#### WHAT THIS TASK INVOLVES:
Produce word for word the lines of the data below running from the one that has "match a, b with" to the one that has "(** SameValueZero, the", inclusive, and no others.

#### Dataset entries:

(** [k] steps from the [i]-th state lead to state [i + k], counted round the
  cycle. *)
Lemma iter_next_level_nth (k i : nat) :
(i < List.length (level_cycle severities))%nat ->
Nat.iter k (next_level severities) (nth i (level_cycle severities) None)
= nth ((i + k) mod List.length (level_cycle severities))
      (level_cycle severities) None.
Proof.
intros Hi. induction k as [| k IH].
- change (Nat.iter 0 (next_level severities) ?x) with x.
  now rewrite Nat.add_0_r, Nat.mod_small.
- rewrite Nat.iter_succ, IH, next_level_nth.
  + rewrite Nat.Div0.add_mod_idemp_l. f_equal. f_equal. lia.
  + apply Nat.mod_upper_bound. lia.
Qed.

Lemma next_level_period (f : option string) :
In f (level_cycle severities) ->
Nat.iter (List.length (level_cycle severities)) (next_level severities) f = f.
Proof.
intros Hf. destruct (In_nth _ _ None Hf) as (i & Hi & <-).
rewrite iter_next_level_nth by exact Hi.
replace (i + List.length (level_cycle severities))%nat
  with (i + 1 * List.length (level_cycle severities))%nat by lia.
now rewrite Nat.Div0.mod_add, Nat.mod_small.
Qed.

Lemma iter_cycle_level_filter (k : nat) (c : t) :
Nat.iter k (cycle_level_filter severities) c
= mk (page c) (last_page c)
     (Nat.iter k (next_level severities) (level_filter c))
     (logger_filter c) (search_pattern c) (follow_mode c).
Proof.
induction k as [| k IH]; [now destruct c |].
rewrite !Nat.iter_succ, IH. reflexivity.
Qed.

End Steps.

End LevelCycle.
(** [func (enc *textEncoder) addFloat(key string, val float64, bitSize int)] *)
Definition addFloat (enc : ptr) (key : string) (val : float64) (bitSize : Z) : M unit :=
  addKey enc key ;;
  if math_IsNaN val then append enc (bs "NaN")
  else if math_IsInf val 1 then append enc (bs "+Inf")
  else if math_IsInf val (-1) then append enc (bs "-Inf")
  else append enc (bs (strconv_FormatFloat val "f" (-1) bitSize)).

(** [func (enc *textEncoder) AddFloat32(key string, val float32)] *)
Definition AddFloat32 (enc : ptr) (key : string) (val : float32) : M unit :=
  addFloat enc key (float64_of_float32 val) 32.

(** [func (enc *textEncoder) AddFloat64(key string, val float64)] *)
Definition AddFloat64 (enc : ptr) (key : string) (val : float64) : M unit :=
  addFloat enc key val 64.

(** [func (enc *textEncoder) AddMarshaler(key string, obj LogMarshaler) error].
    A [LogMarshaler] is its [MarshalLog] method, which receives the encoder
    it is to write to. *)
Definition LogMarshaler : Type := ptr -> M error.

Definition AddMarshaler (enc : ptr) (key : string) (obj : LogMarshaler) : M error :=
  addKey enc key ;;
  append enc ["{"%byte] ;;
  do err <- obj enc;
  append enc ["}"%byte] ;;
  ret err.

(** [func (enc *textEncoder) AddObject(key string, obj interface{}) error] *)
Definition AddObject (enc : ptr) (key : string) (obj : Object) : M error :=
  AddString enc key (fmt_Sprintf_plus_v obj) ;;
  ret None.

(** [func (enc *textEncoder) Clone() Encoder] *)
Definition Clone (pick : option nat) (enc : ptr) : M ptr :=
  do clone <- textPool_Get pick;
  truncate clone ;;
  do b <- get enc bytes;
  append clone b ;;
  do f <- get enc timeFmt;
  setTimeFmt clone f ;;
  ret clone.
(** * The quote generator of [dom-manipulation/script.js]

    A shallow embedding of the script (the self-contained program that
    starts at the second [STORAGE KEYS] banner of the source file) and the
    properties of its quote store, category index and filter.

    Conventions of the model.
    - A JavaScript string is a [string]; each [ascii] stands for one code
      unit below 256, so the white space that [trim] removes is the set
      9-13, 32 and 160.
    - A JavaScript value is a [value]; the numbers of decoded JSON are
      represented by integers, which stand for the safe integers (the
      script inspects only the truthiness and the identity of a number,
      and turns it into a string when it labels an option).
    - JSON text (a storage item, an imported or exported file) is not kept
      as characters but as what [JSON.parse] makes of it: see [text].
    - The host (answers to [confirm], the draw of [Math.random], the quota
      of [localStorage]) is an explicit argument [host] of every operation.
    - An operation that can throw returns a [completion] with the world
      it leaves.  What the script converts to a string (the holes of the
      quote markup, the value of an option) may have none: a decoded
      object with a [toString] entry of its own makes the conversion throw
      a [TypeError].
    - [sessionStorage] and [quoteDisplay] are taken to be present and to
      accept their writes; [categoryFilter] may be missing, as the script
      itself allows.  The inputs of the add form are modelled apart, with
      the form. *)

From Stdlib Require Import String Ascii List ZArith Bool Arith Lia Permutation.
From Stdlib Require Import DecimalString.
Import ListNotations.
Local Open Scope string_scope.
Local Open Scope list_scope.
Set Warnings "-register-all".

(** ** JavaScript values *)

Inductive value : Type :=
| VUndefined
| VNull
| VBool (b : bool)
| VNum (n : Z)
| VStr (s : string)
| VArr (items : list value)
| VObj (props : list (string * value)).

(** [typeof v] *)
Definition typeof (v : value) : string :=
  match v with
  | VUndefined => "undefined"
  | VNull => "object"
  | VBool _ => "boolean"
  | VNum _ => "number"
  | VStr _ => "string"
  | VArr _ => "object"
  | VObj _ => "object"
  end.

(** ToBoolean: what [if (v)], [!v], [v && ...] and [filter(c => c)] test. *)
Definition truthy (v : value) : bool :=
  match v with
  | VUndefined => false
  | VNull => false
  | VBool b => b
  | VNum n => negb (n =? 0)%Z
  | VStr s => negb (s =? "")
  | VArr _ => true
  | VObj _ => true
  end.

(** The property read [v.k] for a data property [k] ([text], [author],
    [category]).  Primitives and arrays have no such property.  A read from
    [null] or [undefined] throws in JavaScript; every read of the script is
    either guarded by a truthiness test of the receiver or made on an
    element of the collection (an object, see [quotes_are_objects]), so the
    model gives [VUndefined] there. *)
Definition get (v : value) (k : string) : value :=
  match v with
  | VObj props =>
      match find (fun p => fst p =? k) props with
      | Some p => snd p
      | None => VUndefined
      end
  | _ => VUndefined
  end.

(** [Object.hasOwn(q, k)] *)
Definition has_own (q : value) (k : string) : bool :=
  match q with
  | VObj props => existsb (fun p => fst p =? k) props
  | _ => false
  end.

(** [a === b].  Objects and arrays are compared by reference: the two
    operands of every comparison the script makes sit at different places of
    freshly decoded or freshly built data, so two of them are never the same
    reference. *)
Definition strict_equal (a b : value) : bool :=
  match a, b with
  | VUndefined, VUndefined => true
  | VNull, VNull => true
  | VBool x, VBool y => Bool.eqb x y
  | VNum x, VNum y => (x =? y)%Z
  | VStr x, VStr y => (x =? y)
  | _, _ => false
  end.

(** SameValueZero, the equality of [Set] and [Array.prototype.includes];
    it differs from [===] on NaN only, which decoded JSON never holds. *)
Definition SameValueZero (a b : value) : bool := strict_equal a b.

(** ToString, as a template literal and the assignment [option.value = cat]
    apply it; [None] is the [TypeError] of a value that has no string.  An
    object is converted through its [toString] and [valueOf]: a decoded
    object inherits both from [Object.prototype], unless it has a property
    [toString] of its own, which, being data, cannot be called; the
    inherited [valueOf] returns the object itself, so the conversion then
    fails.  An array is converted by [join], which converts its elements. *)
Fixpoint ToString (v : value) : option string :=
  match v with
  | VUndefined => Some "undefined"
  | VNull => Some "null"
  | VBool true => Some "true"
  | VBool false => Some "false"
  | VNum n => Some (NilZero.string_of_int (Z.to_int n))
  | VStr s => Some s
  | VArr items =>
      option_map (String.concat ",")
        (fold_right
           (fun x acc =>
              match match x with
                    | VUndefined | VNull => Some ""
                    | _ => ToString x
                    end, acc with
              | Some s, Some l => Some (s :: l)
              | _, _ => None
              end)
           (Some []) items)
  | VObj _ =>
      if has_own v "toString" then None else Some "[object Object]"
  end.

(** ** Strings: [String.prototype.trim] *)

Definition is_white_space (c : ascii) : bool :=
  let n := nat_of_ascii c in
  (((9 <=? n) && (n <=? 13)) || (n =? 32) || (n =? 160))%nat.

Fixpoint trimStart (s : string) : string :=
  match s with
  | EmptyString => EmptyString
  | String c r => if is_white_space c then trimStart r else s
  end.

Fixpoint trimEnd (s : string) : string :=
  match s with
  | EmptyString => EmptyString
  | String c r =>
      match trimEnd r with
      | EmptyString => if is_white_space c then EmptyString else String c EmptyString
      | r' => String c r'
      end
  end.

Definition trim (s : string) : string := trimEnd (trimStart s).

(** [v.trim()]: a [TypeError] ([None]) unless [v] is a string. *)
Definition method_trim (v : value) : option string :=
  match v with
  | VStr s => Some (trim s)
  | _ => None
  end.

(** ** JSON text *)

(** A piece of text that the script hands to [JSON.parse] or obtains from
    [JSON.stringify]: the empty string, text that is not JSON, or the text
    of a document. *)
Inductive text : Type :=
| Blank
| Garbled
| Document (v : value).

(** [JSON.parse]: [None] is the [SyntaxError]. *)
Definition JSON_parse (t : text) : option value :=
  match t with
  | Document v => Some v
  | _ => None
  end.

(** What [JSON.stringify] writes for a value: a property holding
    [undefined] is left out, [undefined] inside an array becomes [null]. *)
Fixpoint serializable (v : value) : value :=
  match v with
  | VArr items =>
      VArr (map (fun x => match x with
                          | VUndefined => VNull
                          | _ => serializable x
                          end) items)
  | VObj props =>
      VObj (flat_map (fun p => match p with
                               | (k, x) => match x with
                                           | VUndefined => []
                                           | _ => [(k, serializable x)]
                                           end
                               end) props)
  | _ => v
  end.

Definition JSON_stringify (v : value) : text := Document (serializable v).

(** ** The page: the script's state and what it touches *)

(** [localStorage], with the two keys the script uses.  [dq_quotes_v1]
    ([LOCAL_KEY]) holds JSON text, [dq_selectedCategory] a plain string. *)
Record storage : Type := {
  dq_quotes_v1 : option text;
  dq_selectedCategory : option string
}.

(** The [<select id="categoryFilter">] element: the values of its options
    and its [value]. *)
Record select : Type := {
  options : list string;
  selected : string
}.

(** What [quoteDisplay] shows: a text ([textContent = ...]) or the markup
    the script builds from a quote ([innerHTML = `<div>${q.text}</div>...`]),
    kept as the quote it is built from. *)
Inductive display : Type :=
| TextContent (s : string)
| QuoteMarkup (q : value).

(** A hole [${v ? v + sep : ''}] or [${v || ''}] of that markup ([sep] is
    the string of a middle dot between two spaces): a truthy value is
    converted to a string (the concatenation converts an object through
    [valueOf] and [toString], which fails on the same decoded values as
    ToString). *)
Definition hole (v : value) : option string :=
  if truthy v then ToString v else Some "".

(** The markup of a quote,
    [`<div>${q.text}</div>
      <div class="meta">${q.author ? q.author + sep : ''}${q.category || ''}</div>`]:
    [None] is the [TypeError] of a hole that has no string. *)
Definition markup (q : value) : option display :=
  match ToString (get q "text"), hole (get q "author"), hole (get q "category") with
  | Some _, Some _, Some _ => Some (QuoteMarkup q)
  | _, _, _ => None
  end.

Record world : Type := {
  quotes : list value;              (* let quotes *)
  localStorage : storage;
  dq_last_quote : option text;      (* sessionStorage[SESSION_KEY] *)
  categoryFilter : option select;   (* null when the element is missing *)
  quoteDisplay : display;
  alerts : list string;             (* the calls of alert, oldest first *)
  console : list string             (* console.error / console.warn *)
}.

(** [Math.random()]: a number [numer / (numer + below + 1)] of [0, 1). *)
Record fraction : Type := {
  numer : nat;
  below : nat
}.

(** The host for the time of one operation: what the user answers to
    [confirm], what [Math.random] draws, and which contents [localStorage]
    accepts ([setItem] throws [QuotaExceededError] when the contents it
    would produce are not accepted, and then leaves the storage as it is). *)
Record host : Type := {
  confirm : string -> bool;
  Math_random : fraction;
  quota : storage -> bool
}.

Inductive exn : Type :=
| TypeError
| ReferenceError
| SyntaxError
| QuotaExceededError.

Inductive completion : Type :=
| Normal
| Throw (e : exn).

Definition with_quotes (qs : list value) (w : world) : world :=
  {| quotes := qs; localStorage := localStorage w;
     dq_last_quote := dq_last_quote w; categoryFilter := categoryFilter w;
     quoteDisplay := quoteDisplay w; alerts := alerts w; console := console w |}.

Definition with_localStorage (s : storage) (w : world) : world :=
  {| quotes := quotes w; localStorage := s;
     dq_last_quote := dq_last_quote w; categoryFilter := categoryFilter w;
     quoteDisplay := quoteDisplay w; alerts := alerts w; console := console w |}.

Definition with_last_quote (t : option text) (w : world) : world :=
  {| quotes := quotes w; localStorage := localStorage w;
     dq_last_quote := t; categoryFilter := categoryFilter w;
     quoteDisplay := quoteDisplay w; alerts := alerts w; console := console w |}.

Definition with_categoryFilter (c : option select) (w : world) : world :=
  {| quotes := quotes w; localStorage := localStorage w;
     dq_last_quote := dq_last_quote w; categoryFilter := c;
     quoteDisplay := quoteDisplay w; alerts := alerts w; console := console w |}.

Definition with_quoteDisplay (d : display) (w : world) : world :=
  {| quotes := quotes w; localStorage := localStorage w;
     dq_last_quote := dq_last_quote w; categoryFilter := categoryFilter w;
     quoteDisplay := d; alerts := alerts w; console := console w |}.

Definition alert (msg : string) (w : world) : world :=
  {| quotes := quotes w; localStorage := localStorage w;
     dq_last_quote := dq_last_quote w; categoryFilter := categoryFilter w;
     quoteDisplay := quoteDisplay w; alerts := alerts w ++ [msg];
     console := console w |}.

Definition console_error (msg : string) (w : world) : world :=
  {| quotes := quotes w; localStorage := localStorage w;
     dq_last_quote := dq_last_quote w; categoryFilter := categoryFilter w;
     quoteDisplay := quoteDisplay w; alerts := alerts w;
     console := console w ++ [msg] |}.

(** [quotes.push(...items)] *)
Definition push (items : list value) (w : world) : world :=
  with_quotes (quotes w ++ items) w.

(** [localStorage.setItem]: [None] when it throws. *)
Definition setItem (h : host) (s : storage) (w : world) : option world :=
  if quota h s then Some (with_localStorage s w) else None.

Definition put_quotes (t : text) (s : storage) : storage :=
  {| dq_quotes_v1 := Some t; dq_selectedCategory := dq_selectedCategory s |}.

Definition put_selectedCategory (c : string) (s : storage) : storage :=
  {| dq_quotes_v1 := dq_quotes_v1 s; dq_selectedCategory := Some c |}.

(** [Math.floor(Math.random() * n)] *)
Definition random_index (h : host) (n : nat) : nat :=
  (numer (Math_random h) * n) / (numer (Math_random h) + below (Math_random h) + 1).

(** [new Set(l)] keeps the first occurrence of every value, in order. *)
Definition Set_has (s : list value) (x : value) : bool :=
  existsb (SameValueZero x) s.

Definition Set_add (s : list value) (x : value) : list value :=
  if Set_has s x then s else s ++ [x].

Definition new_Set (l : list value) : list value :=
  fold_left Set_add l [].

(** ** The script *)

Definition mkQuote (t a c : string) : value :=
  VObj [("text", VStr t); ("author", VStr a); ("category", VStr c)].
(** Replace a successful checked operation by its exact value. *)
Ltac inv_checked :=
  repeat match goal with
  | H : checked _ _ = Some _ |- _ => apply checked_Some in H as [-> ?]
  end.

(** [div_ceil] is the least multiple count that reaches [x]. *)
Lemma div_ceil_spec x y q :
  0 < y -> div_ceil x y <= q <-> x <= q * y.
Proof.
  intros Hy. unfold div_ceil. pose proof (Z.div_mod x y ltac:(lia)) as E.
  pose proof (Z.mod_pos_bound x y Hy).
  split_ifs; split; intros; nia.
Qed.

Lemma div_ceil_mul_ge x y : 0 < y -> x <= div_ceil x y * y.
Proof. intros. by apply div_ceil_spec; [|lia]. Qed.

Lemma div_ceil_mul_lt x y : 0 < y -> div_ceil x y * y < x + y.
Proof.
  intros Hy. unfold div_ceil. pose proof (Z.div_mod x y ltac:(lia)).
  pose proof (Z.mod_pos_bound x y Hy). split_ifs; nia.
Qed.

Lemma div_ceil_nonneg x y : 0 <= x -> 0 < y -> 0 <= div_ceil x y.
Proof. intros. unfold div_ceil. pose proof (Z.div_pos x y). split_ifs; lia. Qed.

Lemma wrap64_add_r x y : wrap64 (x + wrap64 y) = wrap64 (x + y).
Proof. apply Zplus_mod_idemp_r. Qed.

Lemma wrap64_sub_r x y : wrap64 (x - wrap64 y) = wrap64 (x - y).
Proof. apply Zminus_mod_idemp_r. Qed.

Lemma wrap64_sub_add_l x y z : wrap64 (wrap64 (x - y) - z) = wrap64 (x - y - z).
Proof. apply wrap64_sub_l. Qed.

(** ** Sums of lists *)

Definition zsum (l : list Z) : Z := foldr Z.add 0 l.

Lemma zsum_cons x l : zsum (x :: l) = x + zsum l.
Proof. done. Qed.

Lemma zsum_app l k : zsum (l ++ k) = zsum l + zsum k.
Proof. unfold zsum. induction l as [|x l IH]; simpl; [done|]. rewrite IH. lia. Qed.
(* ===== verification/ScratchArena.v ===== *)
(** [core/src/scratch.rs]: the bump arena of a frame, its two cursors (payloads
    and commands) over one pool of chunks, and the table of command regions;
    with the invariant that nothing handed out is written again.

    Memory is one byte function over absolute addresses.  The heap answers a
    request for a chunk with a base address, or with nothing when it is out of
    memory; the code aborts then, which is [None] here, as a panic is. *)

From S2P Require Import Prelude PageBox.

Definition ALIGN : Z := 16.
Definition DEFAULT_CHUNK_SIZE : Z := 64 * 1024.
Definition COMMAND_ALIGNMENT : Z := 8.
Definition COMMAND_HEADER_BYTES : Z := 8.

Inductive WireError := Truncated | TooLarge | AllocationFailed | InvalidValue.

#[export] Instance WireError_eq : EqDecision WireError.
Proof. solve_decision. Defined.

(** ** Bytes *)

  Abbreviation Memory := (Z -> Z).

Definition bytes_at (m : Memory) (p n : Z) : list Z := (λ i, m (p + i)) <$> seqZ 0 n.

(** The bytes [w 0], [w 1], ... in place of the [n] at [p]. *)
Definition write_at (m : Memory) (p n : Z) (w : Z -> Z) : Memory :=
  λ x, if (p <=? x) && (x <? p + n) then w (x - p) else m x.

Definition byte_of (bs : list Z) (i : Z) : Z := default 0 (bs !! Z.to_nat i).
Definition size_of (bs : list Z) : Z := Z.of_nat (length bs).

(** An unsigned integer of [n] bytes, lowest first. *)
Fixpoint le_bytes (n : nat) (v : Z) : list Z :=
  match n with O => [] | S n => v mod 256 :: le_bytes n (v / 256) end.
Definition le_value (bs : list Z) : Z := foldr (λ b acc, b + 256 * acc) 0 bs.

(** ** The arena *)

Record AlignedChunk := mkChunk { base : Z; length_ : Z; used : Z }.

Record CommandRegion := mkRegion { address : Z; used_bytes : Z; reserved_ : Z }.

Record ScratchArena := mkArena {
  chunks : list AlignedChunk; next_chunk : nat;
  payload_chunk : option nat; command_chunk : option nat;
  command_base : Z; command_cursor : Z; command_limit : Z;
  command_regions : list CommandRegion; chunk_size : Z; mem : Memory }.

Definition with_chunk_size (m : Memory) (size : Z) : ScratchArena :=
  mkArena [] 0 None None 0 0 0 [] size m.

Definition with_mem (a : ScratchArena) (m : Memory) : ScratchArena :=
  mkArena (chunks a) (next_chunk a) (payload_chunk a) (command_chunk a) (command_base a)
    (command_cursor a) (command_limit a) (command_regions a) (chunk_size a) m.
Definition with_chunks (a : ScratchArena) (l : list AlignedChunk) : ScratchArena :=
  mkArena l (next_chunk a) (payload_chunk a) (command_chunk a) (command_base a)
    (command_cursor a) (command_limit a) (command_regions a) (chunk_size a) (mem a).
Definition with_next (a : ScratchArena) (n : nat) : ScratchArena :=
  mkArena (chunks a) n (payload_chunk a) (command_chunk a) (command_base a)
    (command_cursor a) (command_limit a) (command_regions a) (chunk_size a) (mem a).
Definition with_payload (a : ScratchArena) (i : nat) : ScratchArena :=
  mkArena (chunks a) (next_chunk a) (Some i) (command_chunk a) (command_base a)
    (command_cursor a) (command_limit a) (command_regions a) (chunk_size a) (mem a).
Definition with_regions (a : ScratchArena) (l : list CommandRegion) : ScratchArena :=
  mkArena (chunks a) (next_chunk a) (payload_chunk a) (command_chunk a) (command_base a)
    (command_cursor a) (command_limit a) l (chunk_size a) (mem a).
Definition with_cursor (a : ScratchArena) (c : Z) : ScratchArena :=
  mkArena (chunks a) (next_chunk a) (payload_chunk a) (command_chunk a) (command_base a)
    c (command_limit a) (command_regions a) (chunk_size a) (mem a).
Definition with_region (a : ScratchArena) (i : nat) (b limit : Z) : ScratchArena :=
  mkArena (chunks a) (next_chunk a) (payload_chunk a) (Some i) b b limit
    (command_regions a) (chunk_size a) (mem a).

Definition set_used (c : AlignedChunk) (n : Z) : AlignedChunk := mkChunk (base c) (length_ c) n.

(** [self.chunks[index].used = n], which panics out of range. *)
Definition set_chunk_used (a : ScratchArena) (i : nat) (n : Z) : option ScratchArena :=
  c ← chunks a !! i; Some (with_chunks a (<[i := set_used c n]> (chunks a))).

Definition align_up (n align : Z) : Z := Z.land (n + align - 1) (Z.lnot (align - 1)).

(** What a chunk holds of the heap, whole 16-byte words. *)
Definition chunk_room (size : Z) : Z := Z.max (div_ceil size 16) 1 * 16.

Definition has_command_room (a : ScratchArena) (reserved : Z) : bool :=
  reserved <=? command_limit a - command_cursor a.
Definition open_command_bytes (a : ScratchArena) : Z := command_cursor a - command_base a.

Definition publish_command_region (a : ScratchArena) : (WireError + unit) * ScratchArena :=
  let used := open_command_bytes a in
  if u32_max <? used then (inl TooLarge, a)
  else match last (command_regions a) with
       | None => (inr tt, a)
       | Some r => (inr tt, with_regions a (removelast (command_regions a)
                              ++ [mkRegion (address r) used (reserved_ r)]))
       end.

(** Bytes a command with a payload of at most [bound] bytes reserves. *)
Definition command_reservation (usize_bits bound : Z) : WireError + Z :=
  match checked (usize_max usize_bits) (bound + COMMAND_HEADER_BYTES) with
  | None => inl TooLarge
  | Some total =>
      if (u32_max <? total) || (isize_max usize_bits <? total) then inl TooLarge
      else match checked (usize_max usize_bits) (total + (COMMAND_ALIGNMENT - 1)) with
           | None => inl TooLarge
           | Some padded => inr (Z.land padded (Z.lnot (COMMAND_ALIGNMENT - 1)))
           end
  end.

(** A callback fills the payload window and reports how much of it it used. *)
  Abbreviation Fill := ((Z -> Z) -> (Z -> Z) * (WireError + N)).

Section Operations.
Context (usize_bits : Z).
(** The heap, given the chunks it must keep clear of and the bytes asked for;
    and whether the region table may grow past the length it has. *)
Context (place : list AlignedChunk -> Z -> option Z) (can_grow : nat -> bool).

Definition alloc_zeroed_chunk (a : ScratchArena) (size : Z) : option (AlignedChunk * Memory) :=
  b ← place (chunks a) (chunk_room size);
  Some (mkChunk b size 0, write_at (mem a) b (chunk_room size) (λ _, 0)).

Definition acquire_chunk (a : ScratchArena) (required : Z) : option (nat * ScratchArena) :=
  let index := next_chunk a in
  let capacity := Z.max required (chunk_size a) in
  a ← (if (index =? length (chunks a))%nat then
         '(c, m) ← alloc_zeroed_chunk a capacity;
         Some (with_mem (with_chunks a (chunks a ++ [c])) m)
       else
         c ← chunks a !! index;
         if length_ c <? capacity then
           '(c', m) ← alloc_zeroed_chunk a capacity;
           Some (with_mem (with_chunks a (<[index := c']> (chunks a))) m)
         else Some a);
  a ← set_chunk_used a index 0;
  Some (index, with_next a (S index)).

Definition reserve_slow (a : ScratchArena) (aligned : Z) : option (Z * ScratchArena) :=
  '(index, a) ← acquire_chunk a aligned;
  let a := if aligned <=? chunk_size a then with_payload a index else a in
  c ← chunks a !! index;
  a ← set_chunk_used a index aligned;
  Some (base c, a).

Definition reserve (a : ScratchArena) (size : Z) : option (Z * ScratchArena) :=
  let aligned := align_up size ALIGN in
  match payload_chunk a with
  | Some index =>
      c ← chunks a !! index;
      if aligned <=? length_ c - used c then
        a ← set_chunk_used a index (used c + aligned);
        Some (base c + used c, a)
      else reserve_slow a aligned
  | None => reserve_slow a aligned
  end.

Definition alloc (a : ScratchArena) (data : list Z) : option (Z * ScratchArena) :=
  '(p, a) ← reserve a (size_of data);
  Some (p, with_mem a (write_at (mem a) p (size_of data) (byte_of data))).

#### WRITTEN SOLUTION:
  match a, b with
  | VUndefined, VUndefined => true
  | VNull, VNull => true
  | VBool x, VBool y => Bool.eqb x y
  | VNum x, VNum y => (x =? y)%Z
  | VStr x, VStr y => (x =? y)
  | _, _ => false
  end.

(** SameValueZero, the equality of [Set] and [Array.prototype.includes];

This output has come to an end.